Kathleen E. Harring is an American educator and the 13th president of Muhlenberg College in Allentown, Pennsylvania.

Early life and education
Herring graduated high school in 1976 from Tri-Valley High School in Pottsville, Pennsylvania. Harring received her bachelor's in psychology from Franklin & Marshall College, and then earned her master's and Ph.D. in social psychology at University of North Carolina at Chapel Hill.

Career
Harring began her academic career at Muhlenberg College as an assistant professor in the psychology department in 1984. She was appointed provost of Muhlenberg College by then-president John I. Williams in 2017. She was appointed interim president as interim president on June 19, 2019, following the departure of President John I. Williams, Jr., and officially named president on June 26, 2020. Harring was inaugurated November 12, 2021 after more a year delay due to the COVID-19 pandemic.
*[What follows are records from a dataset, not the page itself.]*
Lemma formatTimeAgo_by_elapsed_witness :
  formatTimeAgo quietEnv (Some (now quietEnv - 90000)) = "1 minutes ago"
  /\ formatTimeAgo quietEnv (Some (now quietEnv + 5000)) = "Just now".
Proof.
  split.
  - refine (proj1 (proj1 (proj2 (formatTimeAgo_by_elapsed quietEnv
                                   (now quietEnv - 90000))) _)).
    vm_compute. split; [discriminate|reflexivity].
  - refine (proj1 (formatTimeAgo_by_elapsed quietEnv (now quietEnv + 5000)) _).
    vm_compute. reflexivity.
Defined.

(** ** The dashboard page and its figures *)

Lemma getDashboardStats_error env st q :
  getDashboardStats env st = Err q ->
  In q promiseAllQueries /\ fails env q = true.
Proof.
  unfold getDashboardStats, await. intros H.
  repeat match type of H with
         | context [fails env ?q'] =>
             let E := fresh "E" in destruct (fails env q') eqn:E
         end;
    simpl in H; try discriminate H; injection H as <-;
    (split; [simpl; tauto|assumption]).
Qed.

Lemma getDashboardStats_succeeds_iff env st :
  (exists stats, getDashboardStats env st = Ok stats)
  <-> forall q, In q promiseAllQueries -> fails env q = false.
Proof.
  split.
  - intros [stats H] q Hq. destruct (fails env q) eqn:E; [|reflexivity].
    exfalso. revert H. unfold getDashboardStats, await. simpl in Hq.
    repeat match goal with
           | H : _ \/ _ |- _ => destruct H as [<- | H]
           | H : False |- _ => destruct H
           end;
      repeat match goal with
             | |- context [fails env ?q'] =>
                 let E' := fresh "E" in destruct (fails env q') eqn:E'
             end;
      simpl; congruence.
  - intros H. destruct (getDashboardStats_ok env st H) as (stats & Hs & _).
    exists stats. exact Hs.
Qed.

(** X9. Only an admin session reaches the statistics: any other session is
    sent to the admin login by the page and refused by the API. For an
    admin the page is always rendered: with the statistics exactly when
    none of the eight gathered database calls fails, and otherwise without
    statistics and with the message of one of the calls that failed, which
    the API reports as its error. *)
Theorem dashboard_access_and_degradation env msg role flashError st :
  (sessionIsAdmin role = false ->
     dashboard env msg role flashError st = DashRedirect "/admin-login"
     /\ apiStats env msg role st = StatsUnauthorized)
  /\ (sessionIsAdmin role = true ->
      ((forall q, In q promiseAllQueries -> fails env q = false) ->
       exists stats,
         getDashboardStats env st = Ok stats
         /\ dashboard env msg role flashError st
            = DashRender (Some stats) (default "" flashError)
         /\ apiStats env msg role st = StatsOk stats)
      /\ ((exists q, In q promiseAllQueries /\ fails env q = true) ->
          exists q,
            In q promiseAllQueries /\ fails env q = true
            /\ dashboard env msg role flashError st
               = DashRender None ("Error loading statistics: " +:+ msg q)
            /\ apiStats env msg role st = StatsFailed (msg q))).
Proof.
  unfold dashboard, apiStats. split.
  - intros ->. split; reflexivity.
  - intros ->. split.
    + intros H. destruct (proj2 (getDashboardStats_succeeds_iff env st) H) as [stats Hs].
      exists stats. rewrite Hs. repeat split.
    + intros (q & Hq & Hf).
      destruct (getDashboardStats env st) as [stats|q'] eqn:E.
      * assert (Hex : exists s, getDashboardStats env st = Ok s) by (exists stats; exact E).
        rewrite getDashboardStats_succeeds_iff in Hex.
        rewrite (Hex q Hq) in Hf. discriminate.
      * apply getDashboardStats_error in E as [Hin Hfail].
        exists q'. repeat split; assumption.
Qed.

Lemma dashboard_access_and_degradation_witness :
  (dashboard (failing QOrderCount) (fun _ => "down") (Some "moderator") None
     sampleOrderStore = DashRedirect "/admin-login"
   /\ apiStats (failing QOrderCount) (fun _ => "down") (Some "moderator")
        sampleOrderStore = StatsUnauthorized)
  /\ exists q,
       In q promiseAllQueries /\ fails (failing QOrderCount) q = true
       /\ dashboard (failing QOrderCount) (fun _ => "down") (Some "admin") None
            sampleOrderStore
          = DashRender None ("Error loading statistics: " +:+ "down")
       /\ apiStats (failing QOrderCount) (fun _ => "down") (Some "admin")
            sampleOrderStore = StatsFailed "down".
Proof.
  split.
  - apply (proj1 (dashboard_access_and_degradation (failing QOrderCount)
                    (fun _ => "down") (Some "moderator") None sampleOrderStore)).
    reflexivity.
  - apply (proj2 (proj2 (dashboard_access_and_degradation (failing QOrderCount)
                           (fun _ => "down") (Some "admin") None sampleOrderStore)
                    eq_refl)).
    exists QOrderCount. split; [simpl; tauto|reflexivity].
Defined.

Lemma getDashboardStats_fields env st stats :
  getDashboardStats env st = Ok stats ->
  totalProducts stats = countDocuments (fun _ => true) (products st)
  /\ lowStockItems stats = countDocuments isLowStock (products st)
  /\ totalOrders stats = countDocuments (fun _ => true) (orders st)
  /\ todaysOrders stats
     = countDocuments (fun o => createdSince (todayStart env) (o_createdAt o)) (orders st)
  /\ pendingOrders stats = countDocuments isPending (orders st)
  /\ totalUsers stats = countDocuments (fun _ => true) (users st)
  /\ newUsersToday stats
     = countDocuments (fun u => createdSince (todayStart env) (u_createdAt u)) (users st)
  /\ orderChange stats = (if 100 <? totalOrders stats then 8 else 15)
  /\ userChange stats
     = (if 0 <? newUsersToday stats
        then mathRound (inject_Z (newUsersToday stats) / inject_Z (totalUsers stats) * 100)
        else 5)
  /\ recentActivities stats
     = match map (orderActivity env) (findRecentOrders (orders st)) with
       | [] => [welcomeActivity]
       | acts => acts
       end.
Proof.
  unfold getDashboardStats, await. intros H.
  repeat match type of H with
         | context [fails env ?q'] => destruct (fails env q')
         end;
    simpl in H; try discriminate H; injection H as <-; repeat split;
    simpl; destruct (map _ _); reflexivity.
Qed.

Lemma countDocuments_bounds {A} (f : A -> bool) (docs : list A) :
  0 <= countDocuments f docs <= countDocuments (fun _ => true) docs.
Proof.
  unfold countDocuments. split; [lia|]. apply Nat2Z.inj_le.
  induction docs as [|d docs IH]; simpl; [lia|].
  destruct (f d); simpl; lia.
Qed.

Lemma mathRound_range (x : Q) (lo hi : Z) :
  (inject_Z lo <= x)%Q -> (x <= inject_Z hi)%Q -> lo <= mathRound x <= hi.
Proof.
  intros Hlo Hhi. unfold mathRound. split.
  - rewrite <- (Qfloor_Z lo). apply Qfloor_resp_le. lra.
  - assert (Hup : Qfloor (x + (1 # 2)) < hi + 1); [|lia].
    rewrite Zlt_Qlt. apply Qle_lt_trans with (x + (1 # 2))%Q; [apply Qfloor_le|].
    rewrite inject_Z_plus. change (inject_Z 1) with 1%Q. lra.
Qed.

Lemma inject_Z_pos (t : Z) : 0 < t -> (0 < inject_Z t)%Q.
Proof. intros H. change 0%Q with (inject_Z 0). rewrite <- Zlt_Qlt. exact H. Qed.

Lemma inject_Z_nonneg (t : Z) : 0 <= t -> (0 <= inject_Z t)%Q.
Proof. intros H. change 0%Q with (inject_Z 0). rewrite <- Zle_Qle. exact H. Qed.

Lemma ratio_percent_range (n t : Z) :
  0 < n -> n <= t -> 0 <= mathRound (inject_Z n / inject_Z t * 100) <= 100.
Proof.
  intros Hn Ht.
  assert (Htq : (0 < inject_Z t)%Q) by (apply inject_Z_pos; lia).
  assert (Hnq : (0 <= inject_Z n)%Q) by (apply inject_Z_nonneg; lia).
  assert (Hle : (inject_Z n <= inject_Z t)%Q) by (rewrite <- Zle_Qle; exact Ht).
  assert (H1 : (inject_Z n / inject_Z t <= 1)%Q).
  { apply Qle_shift_div_r; [exact Htq|]. lra. }
  assert (H0 : (0 <= inject_Z n / inject_Z t)%Q).
  { apply Qle_shift_div_l; [exact Htq|]. lra. }
  set (r := (inject_Z n / inject_Z t)%Q) in *. clearbody r.
  apply mathRound_range; unfold inject_Z; lra.
Qed.

Lemma computeAvgOrderValue_nonneg n r : 0 <= computeAvgOrderValue n r.
Proof.
  unfold computeAvgOrderValue.
  destruct (0 <? n) eqn:En; simpl; [|lia].
  destruct (Qpositive r) eqn:Er; [|lia].
  apply Z.ltb_lt in En. unfold Qpositive in Er.
  assert (Hr : (0 < r)%Q).
  { destruct (Qle_bool r 0) eqn:E; [discriminate|].
    apply Qnot_le_lt. intros H. apply Qle_bool_iff in H. congruence. }
  assert (Hn : (0 < inject_Z n)%Q) by (apply inject_Z_pos; exact En).
  assert (Hq : (0 <= r / inject_Z n)%Q).
  { apply Qle_shift_div_l; [exact Hn|]. lra. }
  set (q := (r / inject_Z n)%Q) in *. clearbody q.
  unfold mathRound. rewrite <- (Qfloor_Z 0). apply Qfloor_resp_le.
  unfold inject_Z. lra.
Qed.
She is the first female president of Muhlenberg College.

Awards and honors
In 1991 Harring received the Christian R. and Mary F. Lindback Foundation Awards for distinguished teaching.

References 

Living people
Franklin & Marshall College alumni
Heads of universities and colleges in the United States
Muhlenberg College faculty
University of North Carolina at Chapel Hill alumni
Year of birth missing (living people)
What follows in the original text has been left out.